(* ===== verification/Routing.v ===== *)
(** * What the bus guarantees

    The steps of [Bus.v] as a transition system of the model, the human and the
    host; the invariant of the directory; what the human gate lets through; how
    envelopes and emissions are routed; and the derived graph. *)

From S2P Require Import Prelude Ids Term Contracts Json Actors Planner Registry Bus.

Open Scope stdpp_scope.

(** ** Steps *)

(** Who makes a step: the model calls tools, the human clicks and answers the
    gate, the host program does the rest; [Inside] is work already under way. *)
Inductive Who := Model | Human | Host | Inside.

(** The promise a review waits for has been resolved with [outcome]. *)
Definition settled (b : MessageBus) (waits : option Reply) (outcome : result HandlerResult) : Prop :=
  match waits with
  | None => True
  | Some (Now r) => outcome = Ok r
  | Some (Later uuid ticket) => exists a p r,
      bs_processes b !! uuid = Some (a, p) /\ (ticket, r) ∈ pr_replies p /\ outcome = Ok r
  end.

(** A uuid names one actor object. *)
Definition own_uuid (a : Actor) (b : MessageBus) : Prop :=
  forall a' p, bs_processes b !! ac_uuid a = Some (a', p) -> a' = a.

Inductive bus_step (reduces : Sandbox) (b : MessageBus) : Who -> MessageBus -> Prop :=
| bs_register a : own_uuid a b -> bus_step reduces b Host (register a b).2
| bs_unregister ref : bus_step reduces b Host (unregister ref b)
| bs_send e : bus_step reduces b Host (send e b).2
| bs_emit predicate payload from : bus_step reduces b Host (emit predicate payload from b).2
| bs_dispatch from method payload : bus_step reduces b Model (dispatch from method payload b).2
| bs_hold held name rejects b' : holdAction held name rejects b = Ok b' -> bus_step reduces b Host b'
| bs_confirm id : bus_step reduces b Human (confirmHeld id b).2
| bs_confirmed id waits outcome :
    map_get id (bs_resolving b) = Some (Confirming waits) -> settled b waits outcome ->
    bus_step reduces b Inside (confirmHeld_end id outcome b).2
| bs_reject id : bus_step reduces b Human (rejectHeld id b)
| bs_rejected id outcome :
    map_get id (bs_resolving b) = Some Rejecting -> bus_step reduces b Inside (rejectHeld_end id outcome b).2
| bs_click ref e : bus_step reduces b Human (uiEvent ref e b)
| bs_ask system question settings r b' :
    llmLane system question settings b = Some (r, b') -> bus_step reduces b Host b'
| bs_work a p p' :
    bs_processes b !! ac_uuid a = Some (a, p) -> process_step a reduces p p' ->
    pr_delivered p' = pr_delivered p -> bus_step reduces b Inside (set_process a p' b).

Definition any_step (reduces : Sandbox) (b b' : MessageBus) : Prop := exists who, bus_step reduces b who b'.

(** What happens while no human and no host code acts. *)
Definition unattended (reduces : Sandbox) (b b' : MessageBus) : Prop :=
  bus_step reduces b Model b' \/ bus_step reduces b Inside b'.

(** ** The invariant *)

Record bus_ok (b : MessageBus) : Prop := {
  bo_actors : map_ok (bs_actors b);
  bo_names : map_ok (bs_byName b);
  bo_held : map_ok (bs_held b);
  bo_registered : forall u a, map_get u (bs_actors b) = Some a ->
    ac_uuid a = u /\ exists p, bs_processes b !! u = Some (a, p);
  bo_name_targets : forall n u, map_get n (bs_byName b) = Some u -> is_Some (map_get u (bs_actors b));
  bo_processes : forall u a p, bs_processes b !! u = Some (a, p) ->
    ac_uuid a = u /\ exists log, mailbox_ok log p;
  (** what is held was shown *)
  bo_shown : forall id e, map_get id (bs_held b) = Some (HeldEnvelope e) ->
    exists held, OnHold held ∈ bs_callbacks b /\ hm_id held = id /\ hm_method held = nv_method e /\
      hm_detail held = stringify (JObject (nv_payload e))
}.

The task -
All lines above from the one with "From S2P Require" to the one with "payload from b).2", inclusive, should be copied exactly, and no other lines.

Solution -
From S2P Require Import Prelude Ids Term Contracts Json Actors Planner Registry Bus.

Open Scope stdpp_scope.

(** ** Steps *)

(** Who makes a step: the model calls tools, the human clicks and answers the
    gate, the host program does the rest; [Inside] is work already under way. *)
Inductive Who := Model | Human | Host | Inside.

(** The promise a review waits for has been resolved with [outcome]. *)
Definition settled (b : MessageBus) (waits : option Reply) (outcome : result HandlerResult) : Prop :=
  match waits with
  | None => True
  | Some (Now r) => outcome = Ok r
  | Some (Later uuid ticket) => exists a p r,
      bs_processes b !! uuid = Some (a, p) /\ (ticket, r) ∈ pr_replies p /\ outcome = Ok r
  end.

(** A uuid names one actor object. *)
Definition own_uuid (a : Actor) (b : MessageBus) : Prop :=
  forall a' p, bs_processes b !! ac_uuid a = Some (a', p) -> a' = a.

Inductive bus_step (reduces : Sandbox) (b : MessageBus) : Who -> MessageBus -> Prop :=
| bs_register a : own_uuid a b -> bus_step reduces b Host (register a b).2
| bs_unregister ref : bus_step reduces b Host (unregister ref b)
| bs_send e : bus_step reduces b Host (send e b).2
| bs_emit predicate payload from : bus_step reduces b Host (emit predicate payload from b).2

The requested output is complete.